Engagement, however, is evolving. It’s no longer about opens or clicks in isolation — it’s about the quality of the attention you grab. Readers are active participants in brand communities, and the most successful newsletters of 2025/2026 invite interaction, reflection and repeat visits.

Here, we’re going to explore how to revamp your newsletter engagement and zero in on growth and retention. 

What Newsletter Engagement Is (and Why You Need It)

Historically, newsletter engagement referred to the number of your email newsletters that were actually opened. Let’s say you have 1.5k subscribers for a monthly distribution, and each month, 500 subscribers open your newsletter. Your engagement rate would have been 33% (the number of newsletters opened divided by the number of subscribers). 

Realistically, getting your audience to open the newsletter is now only the first step to driving impact. Newsletter marketing is a highly effective (and profitable) channel for establishing authority in your niche, promoting your brand and converting leads — to name a few. 

To achieve such high-value goals, it’s the marketer’s job to inspire action.

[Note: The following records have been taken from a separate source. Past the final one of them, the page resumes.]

(* ===== verification/ProbeNames.v ===== *)
(** * Names and kinds of observed objects: helpers of [storage-probe/src/linux.rs]

    The deterministic identity of an observed object, the interpretation of the
    names native libraries use, and the parsing of device names. *)

From stdpp Require Import pretty.
From S2P Require Import Prelude Model State Observe Recipes Native.

#[local] Open Scope string_scope.

(** ** Identities *)

(** [fnv1a] at [u64], with [wrapping_mul] *)
Definition fnv1a (hash : N) (bytes : list N) : N :=
  foldl (λ hash byte, (N.lxor hash byte * 0x100000001b3) `mod` 2 ^ 64)%N hash bytes.

Definition stable_node_id (kind identity : string) : NodeId :=
  let value := string_bytes ("disksgraph:" +:+ kind +:+ ":" +:+ identity) in
  let high := fnv1a 0xcbf29ce484222325 value in
  let low := fnv1a 0x84222325cbf29ce4 value in
  N.lor (N.shiftl high 64) low.

Definition block_node_id (path : Path) : NodeId := stable_node_id "block-path" path.
Definition content_node_id (path : string) : NodeId := stable_node_id "content-path" path.

(** ** Text *)

(** [str::starts_with] and [str::ends_with] *)
Definition text_starts_with (prefix text : string) : bool := String.prefix prefix text.
Definition text_ends_with (suffix text : string) : bool :=
  String.prefix (String.rev suffix) (String.rev text).

Definition is_digit (byte : N) : bool := ((48 <=? byte) && (byte <=? 57))%N.
Definition is_upper (byte : N) : bool := ((65 <=? byte) && (byte <=? 90))%N.
Definition is_alphanumeric (byte : N) : bool :=
  is_digit byte || is_upper byte || ((97 <=? byte) && (byte <=? 122))%N.

Definition lower_ascii (a : Ascii.ascii) : Ascii.ascii :=
  let byte := Ascii.N_of_ascii a in
  if is_upper byte then Ascii.ascii_of_N (byte + 32) else a.

(** [str::to_ascii_lowercase] *)
Fixpoint to_ascii_lowercase (text : string) : string :=
  match text with
  | EmptyString => EmptyString
  | String a text => String (lower_ascii a) (to_ascii_lowercase text)
  end.

(** The letters and digits, in lower case. *)
Fixpoint normalized_native_uuid (value : string) : string :=
  match value with
  | EmptyString => EmptyString
  | String a value =>
      if is_alphanumeric (Ascii.N_of_ascii a)
      then String (lower_ascii a) (normalized_native_uuid value) else normalized_native_uuid value
  end.
(** [graph.nodes().find_map(..)] on the paths of block nodes *)
Definition node_with_path graph (path : Path) : option NodeId :=
  fst <$> find_first (λ e : NodeId * Node, bool_decide (components path ∈ block_paths e.2))
            (map_to_list graph.(NodeGraph.nodes)).

Definition btrfs_backing_devices graph : list PathBuf :=
  remove_dups (List.filter (λ d : Dependency,
      bool_decide (d.(Dependency.kind) = DependencyKind.Backs) &&
      is_some_and is_btrfs (Graph.node graph d.(Dependency.to))) graph.(NodeGraph.dependencies) ≫=
    λ d, match Graph.node graph d.(Dependency.from_) with Some node => block_paths node | None => [] end).

(** The file system a set of devices belongs to. *)
Definition btrfs_filesystem_id graph (filesystem : BtrfsFilesystemEntry) : NodeId :=
  let member_paths := (λ d, components d.(BtrfsDeviceEntry.path)) <$> filesystem.(BtrfsFilesystemEntry.devices) in
  match find_first (λ d : Dependency,
          bool_decide (d.(Dependency.kind) = DependencyKind.Backs) &&
          is_some_and (λ backing, existsb (λ path, bool_decide (path ∈ member_paths)) (block_paths backing))
            (Graph.node graph d.(Dependency.from_)) &&
          is_some_and is_btrfs (Graph.node graph d.(Dependency.to))) graph.(NodeGraph.dependencies) with
  | Some d => d.(Dependency.to)
  | None => content_node_id filesystem.(BtrfsFilesystemEntry.seed_device)
  end.

Definition set_label (label : option string) (node : Node) : Node :=
  match node.(Node.kind).(NodeSpec.kind) with
  | NodeKind.Filesystem kind _ => set_kind (NodeKind.Filesystem kind label) node
  | _ => node
  end.

Section btrfs.
Context `{UuidText}.

Definition add_btrfs_member (id : NodeId) graph (member : BtrfsDeviceEntry) : NodeGraph :=
  match node_with_path graph member.(BtrfsDeviceEntry.path) with
  | Some member_id =>
      add_dependency member_id id (DependencyKind.MemberOf (MemberRole.Btrfs
        (BtrfsMember.mk (non_zero member.(BtrfsDeviceEntry.id))))) graph
  | None => graph
  end.

Definition add_btrfs_filesystem graph (filesystem : BtrfsFilesystemEntry) : NodeGraph :=
  let id := btrfs_filesystem_id graph filesystem in
  let graph :=
    match Graph.node graph id with
    | None => graph
    | Some node =>
        let node := set_label filesystem.(BtrfsFilesystemEntry.label) node in
        let node := match parse_uuid filesystem.(BtrfsFilesystemEntry.uuid) with
                    | Some uuid => add_identity (ExternalId.BtrfsFsid uuid) node
                    | None => node
                    end in
        upsert_observation id node graph
    end in
  foldl (add_btrfs_member id) graph filesystem.(BtrfsFilesystemEntry.devices).

Definition enrich_btrfs_filesystems (filesystems : list BtrfsFilesystemEntry) graph : NodeGraph :=
  foldl add_btrfs_filesystem graph filesystems.

Definition mounted_filesystem (mounts : list ObservedMount) (mountpoint : Path) : option NodeId :=
  head (omap (λ m : ObservedMount,
          if bool_decide (m.(ObservedMount.target) = components mountpoint)
          then match m.(ObservedMount.source) with MountSource.Filesystem id => Some id | _ => None end
          else None) mounts).

Definition add_subvolume (filesystem : NodeId) graph (subvolume : BtrfsSubvolumeEntry) : NodeGraph :=
  let id := stable_node_id "btrfs-subvolume"
              (hyphenated filesystem +:+ ":" +:+ pretty subvolume.(BtrfsSubvolumeEntry.id)) in
  graph ▷ upsert_observation id
            (plain_node (NodeKind.BtrfsSubvolume subvolume.(BtrfsSubvolumeEntry.path)
                           subvolume.(BtrfsSubvolumeEntry.read_only)
                           subvolume.(BtrfsSubvolumeEntry.is_default)) None [])
        ▷ add_dependency filesystem id DependencyKind.Provides.

Definition add_btrfs (mounts : list ObservedMount) graph (entry : BtrfsEntry) : NodeGraph :=
  match mounted_filesystem mounts entry.(BtrfsEntry.mountpoint) with
  | None => graph
  | Some filesystem => foldl (add_subvolume filesystem) graph entry.(BtrfsEntry.subvolumes)
  end.

Definition enrich_btrfs (mounts : list ObservedMount) (entries : list BtrfsEntry) graph : NodeGraph :=
  foldl (add_btrfs mounts) graph entries.
End btrfs.
(* ===== verification/Lsblk.v ===== *)
(** * Recorded command output: [storage-probe/src/parse] and the fixture adapter
      of [linux.rs]

    The state assembled from the output of [lsblk], a dump of sysfs and
    [findmnt].  Decoding of the JSON fields with a rule of their own is modelled;
    the rest is derived. *)

From stdpp Require Import pretty.
From S2P Require Import Prelude Model Reach Graph State Observe Json Correlate Recipes Native ProbeNames.
From S2P Require Import ProbeBlock.

#[local] Open Scope string_scope.
#[local] Open Scope list_scope.

(** ** Records *)

Module LsblkDevice.
Inductive LsblkDevice := mk {
  name : string;
  path : option string;
  maj_min : option string;
  size : N;
  type : string;
  mountpoint : option string;
  mountpoints : option (list (option string));
  uuid : option string;
  partuuid : option string;
  fstype : option string;
  parttype : option string;
  label : option string;
  pttype : option string;
  start : option N;
  ro : option string;
  log_sectorsize : option string;
  phys_sectorsize : option string;
  wwn : option string;
  children : list LsblkDevice }.
End LsblkDevice.
Abbreviation LsblkDevice := LsblkDevice.LsblkDevice.

Module SysfsDevice.
Record SysfsDevice := mk {
  name : string;
  path : string;
  major : N;
  minor : N;
  size_bytes : N;
  logical_block_size : N;
  physical_block_size : N;
  model : option string;
  serial : option string;
  wwn : option string;
  rotational : bool;
  removable : bool;
  read_only : bool }.
End SysfsDevice.
Abbreviation SysfsDevice := SysfsDevice.SysfsDevice.

Module FilesystemEntry.
Record FilesystemEntry := mk {
  target : string;
  source : string;
  fstype : string;
  options : option string;
  uuid : option string }.
End FilesystemEntry.
Abbreviation FilesystemEntry := FilesystemEntry.FilesystemEntry.

(** ** Fields with a rule of their own ([parse/lsblk.rs])

    [trim] is the standard library's; a number is [as_u64]. *)
Section fields.
Variable trim : string → string.

Definition parse_u64 : string → option N := parse_unsigned (2 ^ 64).

Definition value_u64 (n : N) : option N := if (n <? 2 ^ 64)%N then Some n else None.

(** [deserialize_size_bytes] *)
Definition deserialize_size_bytes (value : Value) : option N :=
  match value with
  | Value.Number n => value_u64 n
  | Value.String s => parse_u64 (trim s)
  | _ => None
  end.

(** [deserialize_u64_lenient]: absence and the empty text are no value. *)
Definition deserialize_u64_lenient (value : Value) : option (option N) :=
  match value with
  | Value.Null => Some None
  | Value.Number n => Some <$> value_u64 n
  | Value.String "" => Some None
  | Value.String s => Some <$> parse_u64 (trim s)
  | _ => None
  end.
End fields.

(** ** Assembly *)

Definition nonempty (value : option string) : option string :=
  match value with Some "" => None | value => value end.

Definition device_path (device : LsblkDevice) : Path :=
  default ("/dev/" +:+ device.(LsblkDevice.name)) device.(LsblkDevice.path).

Definition or_else {A} (a b : option A) : option A := match a with Some _ => a | None => b end.

Definition block_identity (device : LsblkDevice) (sysfs : option SysfsDevice) : string :=
  default device.(LsblkDevice.name)
    (or_else (nonempty device.(LsblkDevice.wwn))
       (or_else (sysfs ≫= SysfsDevice.serial) (nonempty device.(LsblkDevice.partuuid)))).

Section assemble.
Context `{UuidText}.

Definition block_facts (device : LsblkDevice) (sysfs : option SysfsDevice) (path : Path)
    (logical_size : N) : NodeFacts :=
  let '(major, minor) := default (0, 0)%N
    (or_else ((λ f, (f.(SysfsDevice.major), f.(SysfsDevice.minor))) <$> sysfs)
       (parse_devno device.(LsblkDevice.maj_min))) in
  let physical_size := or_else (parsed_u32 device.(LsblkDevice.phys_sectorsize))
                         (SysfsDevice.physical_block_size <$> sysfs) ≫= non_zero in
  let identities :=
    option_list (ExternalId.Wwn <$> nonempty device.(LsblkDevice.wwn)) ++
    option_list (ExternalId.Serial None <$> (sysfs ≫= SysfsDevice.serial)) ++
    option_list (ExternalId.GptPartitionUuid <$> (device.(LsblkDevice.partuuid) ≫= parse_uuid)) in
  let read_only := or_else (match device.(LsblkDevice.ro) with
                            | Some "0" => Some false
                            | Some "1" => Some true
                            | _ => None
                            end) (SysfsDevice.read_only <$> sysfs) in
  observed_facts Presence.Present identities
    (Some (BlockFacts.mk [components path] (DeviceNumber.mk major minor)
             ((λ logical, BlockGeometry.mk logical physical_size None None None) <$> non_zero logical_size)
             read_only))
    (if bool_decide (device.(LsblkDevice.type) = "disk") then
       Some (DeviceInfo.mk (sysfs ≫= SysfsDevice.model) None (transport device.(LsblkDevice.name)) None
               (SysfsDevice.rotational <$> sysfs) (SysfsDevice.removable <$> sysfs) None)
     else None).

(** The graph and the mountable contents by device path. *)
Abbreviation Accumulated := (NodeGraph * list (string * MountSource))%type (only parsing).

Definition content_kind (device : LsblkDevice) (fstype : string) : NodeKind * bool :=
  match fstype with
  | "swap" => (NodeKind.Swap, false)
  | "LVM2_member" => (NodeKind.LvmPv, false)
  | "crypto_LUKS" | "linux_raid_member" => (NodeKind.Unknown ("signature:" +:+ fstype), false)
  | _ => (NodeKind.Filesystem (filesystem_kind fstype) (nonempty device.(LsblkDevice.label)), true)
  end.

Definition add_content (device : LsblkDevice) (block_id : NodeId) (path : Path) (acc : Accumulated)
    : Accumulated :=
  let '(graph, mount_sources) := acc in
  match nonempty device.(LsblkDevice.fstype) with
  | None => acc
  | Some fstype =>
      let '(kind, mountable) := content_kind device fstype in
      let content_id := content_node_id path in
      let identities := option_list (ExternalId.Filesystem fstype <$> nonempty device.(LsblkDevice.uuid)) in
      (graph ▷ upsert_observation content_id
                 (plain_node kind (Some device.(LsblkDevice.size)) identities)
             ▷ add_dependency block_id content_id DependencyKind.Backs,
       if mountable then (path, MountSource.Filesystem content_id) :: mount_sources else mount_sources)
  end.

Definition block_kind (device : LsblkDevice) (offset : Bytes) : NodeKind :=
  match device.(LsblkDevice.type) with
  | "disk" => NodeKind.Disk
  | "part" => match non_zero (partition_number device.(LsblkDevice.name)) with
              | Some number => NodeKind.Partition number offset None (PartitionAttributes.mk None None)
              | None => NodeKind.Unknown "partition without a number"
              end
  | "crypt" => NodeKind.DmCryptMapping device.(LsblkDevice.name)
  | other => NodeKind.Unknown ("lsblk:" +:+ other)
  end.

Definition is_part (device : LsblkDevice) : bool := bool_decide (device.(LsblkDevice.type) = "part").

(** The table of a disk, which its partitions hang below. *)
Definition add_table_of (device : LsblkDevice) (node_id : NodeId) (path : Path) (graph : NodeGraph)
    : NodeGraph * NodeId :=
  if bool_decide (device.(LsblkDevice.type) = "disk") &&
     (bool_decide (is_Some device.(LsblkDevice.pttype)) || existsb is_part device.(LsblkDevice.children))
  then
    let table_id := stable_node_id "partition-table" path in
    let table := match device.(LsblkDevice.pttype) with
                 | Some "dos" | Some "mbr" => PartitionTable.Mbr
                 | _ => PartitionTable.Gpt
                 end in
    (graph ▷ upsert_observation table_id (plain_node (NodeKind.PartitionTable table) None [])
           ▷ add_dependency node_id table_id DependencyKind.Backs, table_id)
  else (graph, node_id).

Definition sysfs_of (sysfs : list SysfsDevice) (device : LsblkDevice) : option SysfsDevice :=
  find_first (λ f, bool_decide (f.(SysfsDevice.name) = device.(LsblkDevice.name))) sysfs.

Definition sector_size_of (device : LsblkDevice) (sysfs : option SysfsDevice) (parent : N) : N :=
  match or_else (parsed_u32 device.(LsblkDevice.log_sectorsize)) (SysfsDevice.logical_block_size <$> sysfs) with
  | Some size => if (0 <? size)%N then size else parent
  | None => parent
  end.

(** The device itself; the result is the parent of its children. *)
Definition add_device (device : LsblkDevice) (parent : option NodeId) (parent_sector_size : N)
    (sysfs : list SysfsDevice) (acc : Accumulated) : Accumulated * NodeId :=
  let '(graph, mount_sources) := acc in
  let path := device_path device in
  let facts := sysfs_of sysfs device in
  let node_id := stable_node_id "block" (block_identity device facts) in
  let offset := u64_saturating_mul (default 0%N device.(LsblkDevice.start)) parent_sector_size in
  let graph := upsert_observation node_id
    (Node.mk (NodeSpec.mk (block_kind device offset) (Some device.(LsblkDevice.size)))
       (block_facts device facts path (sector_size_of device facts parent_sector_size))) graph in
  let graph := match parent with
               | Some parent => add_dependency parent node_id
                   (if is_part device then DependencyKind.Contains offset else DependencyKind.Backs) graph
               | None => graph
               end in
  let '(graph, children_parent) := add_table_of device node_id path graph in
  (add_content device node_id path (graph, mount_sources), children_parent).

Fixpoint add_block_device (device : LsblkDevice) (parent : option NodeId) (parent_sector_size : N)
    (sysfs : list SysfsDevice) (acc : Accumulated) {struct device} : Accumulated :=
  let '(acc, children_parent) := add_device device parent parent_sector_size sysfs acc in
  let sector_size := sector_size_of device (sysfs_of sysfs device) parent_sector_size in
  match device with
  | LsblkDevice.mk _ _ _ _ _ _ _ _ _ _ _ _ _ _ _ _ _ _ children =>
      foldl (λ acc child, add_block_device child (Some children_parent) sector_size sysfs acc) acc children
  end.

Definition recorded_mount (mount_sources : list (string * MountSource)) (entry : FilesystemEntry)
    : ObservedMount :=
  ObservedMount.mk
    (match find_first (λ e : string * MountSource, bool_decide (e.1 = entry.(FilesystemEntry.source)))
             mount_sources with
     | Some (_, source) => source
     | None => external_mount_source entry.(FilesystemEntry.source) entry.(FilesystemEntry.fstype)
     end)
    (components entry.(FilesystemEntry.target))
    (match entry.(FilesystemEntry.options) with Some options => split_text 44 options | None => [] end)
    MountContext.Host.

Definition assemble_linux_block_state (blockdevices : list LsblkDevice)
    (sysfs : option (list SysfsDevice)) (mounts : option (list FilesystemEntry)) : ProviderState :=
  let '(graph, mount_sources) :=
    foldl (λ acc device, add_block_device device None 512 (default [] sysfs) acc)
      (NodeGraph.mk ∅ [] [], []) blockdevices in
  ProviderState.default ▷ with_graph graph
    ▷ with_mounts (recorded_mount mount_sources <$> default [] mounts).
End assemble.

These actions, the desirable behaviors that drive content marketing and business objectives, are what we now refer to as “newsletter engagement.” 

These actions might look like: 

  • Opening and reading the email (time spent and scroll depth, not just opens).
  • Clicking a link or CTA.
  • Forwarding or sharing the newsletter.
  • Replying directly to the email.
  • Registering for an event or downloading a resource.
  • Following your brand on social channels.
  • Consistently opening multiple issues over time.

In short, your newsletter engagement strategy is a two-way relationship. You bring insights, clarity and consistency — your readers bring trust and time. That’s the exchange you need to protect and strengthen.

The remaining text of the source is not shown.